Those matters are complex. We appreciate that the minister is not responsible for the Inland Revenue, but we feel strongly that the SPPA may not have considered all the possible options and may not have put all possible options to the Inland Revenue. Bearing in mind the time constraints on this meeting, a future meeting between the minister and the action committee to try to find solutions to the outstanding matters would be helpful.

Lewis Macdonald:

As you say, we received an e-mail from Mr Scott just over a week ago. We will consider carefully the points in it and respond to it. If there is additional information or interpretation in the e-mail that we feel might be useful, we will certainly consider how best to act upon it. On that basis, we will consider carefully whether there would be advantage in a meeting. I do not close the door to that possibility, but we must consider it. I will take advice on that in the next few days.

The Convener:

The next set of questions deals with the fact that the STG pensioners made four years of additional contributions because of the late privatisation of their organisation. They also had an agreement in 1983 that promised enhanced pension payments in return for a wage settlement. As no one wishes to ask questions about the minister's answers on those points, we will move on to the decision of the 27 pension trustees to award themselves payments that totalled almost £700,000 to compensate for the loss of privileges such as private medical cover.

Dr Ewing:

The STG board made a bad contract. Few people are guaranteed payment for life. In few situations in our society are we told, "We will pay you for life." The promise of BUPA—British United Provident Association—cover until death was extraordinary and the result of that was payments totalling £500,000. We are talking about poor old pensioners, yet those people helped themselves to £500,000. The contract seems extraordinarily bad. Does the minister have any comment on that?

Lewis Macdonald:

I do not disagree. It surprised me to discover that a publicly owned industry had put such a generous contract in place for private health care. The legal advice that the Government received was that, on the wind-up of the Scottish Transport Group, a liability existed that had to be met by the STG or by the Government. It is important that the liability was met by the STG and not from the pension schemes.

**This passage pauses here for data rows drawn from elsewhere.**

(** One callsign of a loop on the map alone, and the whole loop. *)
Definition sweep (T : Z) (acc : gmap QString Z * list QString) (cs : QString) : gmap QString Z * list QString :=
  if T <? default 0 (acc.1 !! cs) then acc else (delete cs acc.1, acc.2 ++ [cs]).
Lemma sweep_loop T (l : list (QString * Z)) m out :
  NoDup l.*1 -> (forall k v, (k, v) ∈ l -> m !! k = Some v) ->
  foldl (sweep T) (m, out) l.*1 =
    (foldr delete m (filter (fun kv => kv.2 <= T) l).*1, out ++ (filter (fun kv => kv.2 <= T) l).*1).
Proof using Type.
  revert m out. induction l as [|[k v] l IH]; intros m out Hn Hl; [cbn; by rewrite app_nil_r|].
  apply NoDup_cons in Hn as [Hk Hn]. cbn [fmap list_fmap foldl fst]. unfold sweep at 2. cbn [fst snd].
  rewrite (Hl k v) by left. cbn [default from_option id]. rewrite filter_cons.
  assert (forall k' v', (k', v') ∈ l -> k' <> k) as Hne.
  { intros k' v' Hin ->. apply Hk, list_elem_of_fmap. by exists (k, v'). }
  destruct (T <? v) eqn:E.
  - apply Z.ltb_lt in E. rewrite decide_False by (cbn; lia). apply IH; [done|]. intros k' v' Hin. apply Hl. by right.
  - apply Z.ltb_ge in E. rewrite decide_True by (cbn; lia). cbn [fmap list_fmap map foldr fst].
    rewrite IH; [|done|].
    + f_equal; [|by rewrite <-app_assoc].
      generalize (filter (fun kv : QString * Z => kv.2 <= T) l).*1 as ks. intros ks.
      induction ks as [|k1 ks IHk]; [done|]. cbn. by rewrite IHk, delete_delete.
    + intros k' v' Hin. rewrite lookup_delete_ne by by intros <-; eapply Hne. apply Hl. by right.
Qed.
Lemma foldr_delete_lookup m (ks : list QString) k :
  foldr delete m ks !! k = if decide (k ∈ ks) then None else m !! k.
Proof using Type.
  induction ks as [|k' ks IH]; simpl; [done|].
  destruct (decide (k = k')) as [->|Hn]; [rewrite lookup_delete_eq, decide_True; [done|left]|].
  rewrite lookup_delete_ne, IH by done. case_decide; case_decide; set_solver.
Qed.
Lemma sweep_all T m : foldl (sweep T) (m, []) (keys m) = (unexpired T m, expired T m).
Proof using Type.
  unfold keys. change (map fst (map_to_list m)) with (map_to_list m).*1.
  rewrite (sweep_loop T (map_to_list m) m []).
  - f_equal. apply map_eq. intros k. rewrite foldr_delete_lookup. fold (expired T m).
    unfold unexpired. rewrite map_lookup_filter. case_decide as Hd.
    + apply elem_of_expired in Hd as (ts & -> & Hle). simpl. by rewrite option_guard_False by (cbn; lia).
    + destruct (m !! k) as [ts|] eqn:E; [|done]. simpl. rewrite option_guard_True; [done|]. cbn.
      destruct (decide (ts <= T)); [|lia]. exfalso. apply Hd, elem_of_expired. eauto.
  - apply NoDup_fst_map_to_list.
  - intros k v. apply elem_of_map_to_list.
Qed.
Lemma callAdd_renders aircraft : renders (fun r => {[callsignOf aircraft]} ∪ r) (callPhysicallyAddRemoteAircraft (D := D) aircraft).
Proof using SL.
  apply (renders_bind id (fun r => {[callsignOf aircraft]} ∪ r)); [apply renders_set; same|]. intros _.
  apply (renders_bind (fun r => {[callsignOf aircraft]} ∪ r) id); [apply add_renders | intros; apply renders_ret].
Qed.
Lemma callRemove_renders now callsign : renders (fun r => r ∖ {[asString callsign]}) (callPhysicallyRemoveRemoteAircraft (D := D) now callsign).
Proof using SL.
  apply (renders_bind id (fun r => r ∖ {[asString callsign]})); [apply clearData_renders|]. intros _.
  apply (renders_bind (fun r => r ∖ {[asString callsign]}) id); [apply remove_renders | intros; apply renders_ret].
Qed.
Lemma removeMultiple_renders now (callsigns : gset QString) :
  renders (fun r => r ∖ callsigns) (physicallyRemoveMultipleRemoteAircraft (D := D) now callsigns).
Proof using SL.
  apply (renders_bind (fun r => r ∖ callsigns) id); [|intros; apply renders_ret].
  eapply renders_ext; [|apply (renders_forEach (fun k r => r ∖ {[k]})); intros k; apply (callRemove_renders now (callsignOfKey k))].
  intros r. etransitivity; [apply removed_one_by_one|]. by rewrite list_to_set_elements_L.
Qed.
Lemma addAll_renders l : renders (fun r => getCallsigns l ∪ r) (sim_forEach (callPhysicallyAddRemoteAircraft (D := D)) l).
Proof using SL.
  eapply renders_ext; [|apply (renders_forEach (fun a r => {[callsignOf a]} ∪ r)); apply callAdd_renders].
  intros r. revert r. induction l as [|a l IH]; intros r; simpl; [unfold getCallsigns; set_solver|].
  rewrite IH, getCallsigns_cons. set_solver.
Qed.
Lemma removeAll_renders now s r s' o : physicallyRemoveAllRemoteAircraft now s = (r, s', o) ->
  frame s s' /\ rendered s' = rendered s ∖ dom (m_aircraftInRange (rap s)).
Proof using SL.
  intros Hrun. unfold physicallyRemoveAllRemoteAircraft in Hrun. rewrite <-inRange_keys. rewrite run_get in Hrun.
  pose (f := fun r : gset QString => r ∖ list_to_set (getAircraftInRangeCallsigns (rap s))).
  eapply (renders_bind f id); [apply removeMultiple_renders| |exact Hrun].
  intros a. apply (renders_bind id id); [apply clearAll_renders | intros; apply renders_ret].
Qed.
End base.
(* ===== verification/TextMessages.v ===== *)
(** * Text messages (misc/network/textmessage.cpp, textmessagelist.cpp,
    misc/aviation/atcstationlist.cpp)

    What the client and the context ask of a message and of lists of messages,
    and the form of a message that is relayed to a partner. *)

From S2P Require Export ComSystem FsdTypes.

Open Scope Z_scope.

(** ** Single messages *)

Definition swiftRelayMessage : QString := lit "swift relayed: ".
Abbreviation semicolon := 59%N.

(** [QString::remove] of a string. *)
Fixpoint removeWith (fuel : nat) (s sub : QString) : QString :=
  match fuel, s with
  | O, _ | _, [] => s
  | S fuel, c :: s' => if startsWith s sub && negb (isEmpty sub)
                       then removeWith fuel (drop (length sub) s) sub
                       else c :: removeWith fuel s' sub
  end.
Definition removeSub (s sub : QString) : QString := removeWith (length s) s sub.

Section messages.
Context `{QtConv}.

Definition tm_isEmpty (m : CTextMessage) : bool := isEmpty (tm_message m).
Definition isRelayedMessage (m : CTextMessage) : bool :=
  tm_relayedMessage m || startsWith (tm_message m) swiftRelayMessage.
Definition markAsSent (now : Z) (m : CTextMessage) : CTextMessage :=
  mkTextMessage (tm_message m) (tm_sender m) (tm_recipient m) (tm_frequencykHz m)
    (if tm_timestamp m <? 0 then now else tm_timestamp m) true (tm_relayedMessage m).

Definition setTypeHint (h : TypeHint) (c : CCallsign) : CCallsign :=
  mkCallsign (m_callsignAsSet c) (m_callsign c) (m_telephonyDesignator c) h.

Definition makeRelayedMessage (partnerCallsign : CCallsign) (m : CTextMessage) : CTextMessage :=
  if startsWith (tm_message m) swiftRelayMessage then m
  else mkTextMessage
         (swiftRelayMessage ++ asString (tm_sender m) ++ lit " " ++ asString (tm_recipient m)
          ++ lit ";" ++ tm_message m)
         (tm_sender m) (setTypeHint Aircraft partnerCallsign) (tm_frequencykHz m) (tm_timestamp m)
         (tm_wasSent m) true.

(** The message with the original sender and recipient; [None] when it is left
    as it is. *)
Definition relayedMessageToPrivateMessage (m : CTextMessage) : option CTextMessage :=
  if negb (isRelayedMessage m) then None
  else match indexOf semicolon (tm_message m) with
       | None => None
       | Some index =>
           if (index <? length swiftRelayMessage)%nat then None
           else if (length (tm_message m) <=? index + 1)%nat then None
           else
             match split 32%N (trimmed (removeSub (left (tm_message m) index) swiftRelayMessage)) with
             | [originalSender; originalRecipient] =>
                 Some (mkTextMessage (mid (tm_message m) (index + 1))
                         (CCallsign_make originalSender NoHint) (CCallsign_make originalRecipient NoHint)
                         (tm_frequencykHz m) (tm_timestamp m) (tm_wasSent m) (tm_relayedMessage m))
             | _ => None
             end
       end.

Definition isServerMessage (m : CTextMessage) : bool :=
  tm_isPrivate m && startsWithCI (asString (tm_sender m)) (lit "SERVER").
Definition isBroadcastMessage (m : CTextMessage) : bool := isBroadcastCallsign (tm_recipient m).
Definition isWallopMessage (m : CTextMessage) : bool := eqs (getStringAsSet (tm_recipient m)) "*S".
Definition toggleSenderRecipient (m : CTextMessage) : CTextMessage :=
  mkTextMessage (tm_message m) (tm_recipient m) (tm_sender m) (tm_frequencykHz m) (tm_timestamp m)
    (tm_wasSent m) (tm_relayedMessage m).
Definition mentionsCallsign (callsign : CCallsign) (m : CTextMessage) : bool :=
  if callsignEmpty callsign then false
  else if (length (tm_message m) <? length (asString callsign))%nat then false
  else containsCI (tm_message m) (asString callsign).

(** ** Lists *)

Definition getPrivateMessages (l : list CTextMessage) : list CTextMessage := filter tm_isPrivate l.
Definition containsPrivateMessages (l : list CTextMessage) : bool := existsb tm_isPrivate l.
Definition getSupervisorMessages (l : list CTextMessage) : list CTextMessage := filter tm_isSupervisor l.
Definition getRadioMessages (l : list CTextMessage) : list CTextMessage := filter tm_isRadio l.
Definition findBySender (sender : CCallsign) (l : list CTextMessage) : list CTextMessage :=
  filter (fun m => callsignEqual (tm_sender m) sender) l.
Definition findByRecipient (recipient : CCallsign) (l : list CTextMessage) : list CTextMessage :=
  filter (fun m => callsignEqual (tm_recipient m) recipient) l.
Definition findByNotForRecipient (recipient : CCallsign) (l : list CTextMessage) : list CTextMessage :=
  if callsignEmpty recipient then []
  else filter (fun m => negb (callsignEmpty (tm_recipient m)) &&
                        negb (callsignEqual (tm_recipient m) recipient)) l.
Definition withRelayedToPrivateMessages (l : list CTextMessage) : list CTextMessage :=
  map (fun m => default m (relayedMessageToPrivateMessage m)) l.
Definition withRemovedPrivateMessagesFromCallsign (callsign : CCallsign) (l : list CTextMessage) :
    list CTextMessage :=
  if callsignEmpty callsign then l
  else filter (fun m => negb (tm_isPrivate m && callsignEqual (tm_sender m) callsign)) l.
Definition markedAsSent (now : Z) (l : list CTextMessage) : list CTextMessage := map (markAsSent now) l.
End messages.

(** The ATC stations on a frequency. *)
Definition findIfFrequencyIsWithinSpacing (frequency : option Z) (l : list CAtcStation) :
    list CAtcStation :=
  match frequency with
  | None => []
  | _ => filter (fun s => isSameFrequency frequency (Some (atc_frequencykHz s))) l
  end.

Would the relevant minister at the time have agreed to the contract?

I assume so. That was significantly before my time, not to mention the fact that I am a member of entirely the wrong party to be asked about that. I assume that ministers were aware of the contract.

We will move on to seek to clarify whether the sums for pensioners who have passed away will be paid to pensioners' widows and widowers, added to the surplus for the benefit of the remaining pensioners or retained by the Treasury.

Fergus Ewing:

After a meeting of STG pensioners in Inverness, a lady told me that she had been the common-law wife and was now the widow of a scheme member—if one regarded them as husband and wife—who sadly passed away. As happens sometimes in Scotland, no legal ceremony took place. Will that lady and others who are in the same situation qualify?

Yes. The intention is that such people will qualify.

I am pleased to hear that. Will the share that a widow or widower receives be equivalent to the share that the deceased spouse would have received, or will it be 50 per cent or some other proportion?

It will be 50 per cent.

Fergus Ewing:

Should it not be 100 per cent? Although the amount is a facet of pension law, we are dealing not with pension law but with ex gratia payments. The people who are involved have lost a loved one and will be penalised for the delay. We are talking about the situation since 1993. If their partners had survived, the full payment would be received. Not only have those people lost a loved one, but they will receive only 50 per cent. In many cases—such as that of my constituent, the widow of Alex Munro—that is because the pensioner passed away in the time since the Parliament was established. Could that decision be reconsidered?

Lewis Macdonald:

Although the payments are ex gratia, they are within the scheme's rules. What we can pay will accord with the scheme's rules. For widowers whose wives were pensioners, we have gone beyond the rules of the scheme. We have found a way to include widowers in the scheme.

Will you reconsider the matter? I urge you to do that. The penalty seems extraordinarily unfair. We are not dealing with pensions law. You have the power to make the full payment if you wish.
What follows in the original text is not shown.